Long before we looked to celebrities or social media for our next source of hair inspiration, our mums were our hair role models. From the beauty rituals passed down through the generations to the time she told you not to dye your hair because you’d regret it (but you did it anyway), our mums have always known what’s best.
So, In the spirit of Mother’s Day, the All Things Hair team are sharing the hair lessons and traditions they’ve inherited from their mums.
“My mum taught me that it’s important not to strip your hair of natural oils so don’t wash it too often.
Another memory is me telling her I wanted sleek hair ‘like the girls in my class’ and nothing worked bar Vaseline, which slicked down the baby hair, and a tonne of hair clips. This wasn’t sustainable though, so my mum looked into curly hair products in the black hair shops and taught me to embrace my natural curls.” Elise Augustin-Gill, Global Senior Producer
“My mom has inspired me to always do what you want in life, and that relates to your hair and style too. Looking back at photos of my mom in our crates of photo albums back home, she went from a long thick perm, to shaved to the skull and bleached, to short and spikey, long bob, short bob, long and straight and all the different styles in between. She’s taught me to be fearless in life and in hairstyles.” Bianca Dodds, Senior Digital Designer
“It sounds a bit shallow but my mum always told me to marry a guy with great hair to ensure your kids had good hair! I think it was because she was never a huge fan of her own hair even though I think she’s beautiful, obviously.
She also told me never to dye my hair and to leave it it’s natural colour – obviously never listened to that piece of advice as I was bleached blonde for 5 years in my teens!” Ciara Heslam, Global Social Media Manager
“When we discovered I had wavy hair, my mum began to incorporate hair serum into my routine.
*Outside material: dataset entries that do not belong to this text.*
(* ===== verification/Frame.v ===== *)
(** * HTTP/2 frames (src/server/http2/frame.rs)

    The error codes, frame types and setting identifiers with their numeric
    conversions, the nine-byte frame header, and [Frame::parse] /
    [Frame::encode].  [Frame::parse] is one definition per arm of its match,
    composed by [frame_parse].  The theorems are the two round trips (header and
    whole frame), what an accepted payload looks like, and the rejection
    table. *)

From S2P Require Import Prelude.

Definition FRAME_HEADER_SIZE : Z := 9.
Definition DEFAULT_MAX_FRAME_SIZE : Z := 16384.

Inductive Http2ErrorCode : Type :=
| NoError | ProtocolError | InternalError | FlowControlError | SettingsTimeout
| StreamClosed | FrameSizeError | RefusedStream | Cancel | CompressionError
| ConnectError | EnhanceYourCalm | InadequateSecurity | Http11Required.

#[global] Instance Http2ErrorCode_eq_dec : EqDecision Http2ErrorCode.
Proof. solve_decision. Defined.

(** [*error_code as u32]: the discriminants of the [#[repr(u32)]] enum. *)
Definition error_code_as_u32 (e : Http2ErrorCode) : Z :=
  match e with
  | NoError => 0x0 | ProtocolError => 0x1 | InternalError => 0x2
  | FlowControlError => 0x3 | SettingsTimeout => 0x4 | StreamClosed => 0x5
  | FrameSizeError => 0x6 | RefusedStream => 0x7 | Cancel => 0x8
  | CompressionError => 0x9 | ConnectError => 0xa | EnhanceYourCalm => 0xb
  | InadequateSecurity => 0xc | Http11Required => 0xd
  end.
Definition encode_field (f : field) : bytes :=
  let name_lower := to_lowercase (fst f) in
  let value := snd f in
  match search_static STATIC_TABLE 0 name_lower value None with
  | (Some idx, _) => encode_int 0x80 7 idx
  | (None, Some n_idx) => encode_int 0x00 4 n_idx ++ encode_string value
  | (None, None) => encode_int 0x00 4 0 ++ encode_string name_lower ++ encode_string value
  end.

(** [HpackEncoder::encode_headers]; the encoder's own table is never used. *)
Definition encode_headers (headers : list field) : bytes := concat (map encode_field headers).
End Encoder.

(** ** Lemmas on integers *)

(** One round of the loop on a byte, in arithmetic. *)
Lemma decode_int_loop_cons b l val m pos :
  is_byte b -> 0 <= m < 63 ->
  decode_int_loop (b :: l) val m pos =
  (if val + as_u64 (b mod 128 * 2 ^ m) >? U64_MAX then Err CompressionError
   else if b <? 128 then Ok (val + as_u64 (b mod 128 * 2 ^ m), pos + 1)
   else decode_int_loop l (val + as_u64 (b mod 128 * 2 ^ m)) (m + 7) (pos + 1)).
Proof.
  intros Hb Hm. cbn [decode_int_loop]. rewrite land_127.
  replace (m >=? 63) with false by lia. unfold checked_shl_u64.
  replace (m <? 64) with true by lia. cbn [ok_or rbind].
  rewrite Z.shiftl_mul_pow2 by lia. unfold checked_add_u64. rewrite Z.gtb_ltb, Z.ltb_antisym.
  destruct (_ <=? U64_MAX); cbn [negb ok_or rbind]; [|done].
  change 128 with (2 ^ 7). by rewrite land_top_bit by (unfold is_byte in Hb; lia).
Qed.

Lemma encode_int_loop_byte rem :
  0 <= rem -> Z.lor (as_u8 (Z.land rem 0x7F)) 0x80 = rem mod 128 + 128.
Proof.
  intros. rewrite land_127. unfold as_u8. rewrite (Z.mod_small (rem mod 128)) by zlia.
  apply lor_128. zlia.
Qed.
She’d put it on every morning before school to treat any knots from sleeping and make it all glossy. I also remember when I was younger I’d moan that I wanted straight hair, or how it used to take me 40 mins to straighten my thick hair. She’d tell me that I was lucky to have wavy hair and look at how many people want wavy hair. Now I LOVE my hair and rarely want it straight.” Saby Salvatierra, Global Influencer Outreach Manager
“My mum has always been super spontaneous when it comes to her hair and when I was growing up whenever she would go to the hairdressers it was always a surprise to see what she’d walk through the door with. The most memorable (which we still talk about to this day), was the time she came home with a pixie cut that my younger sister and I donned ‘the raisin cut’, because, for some reason, we thought it looked like a raisin (don’t ask, I’m not sure either).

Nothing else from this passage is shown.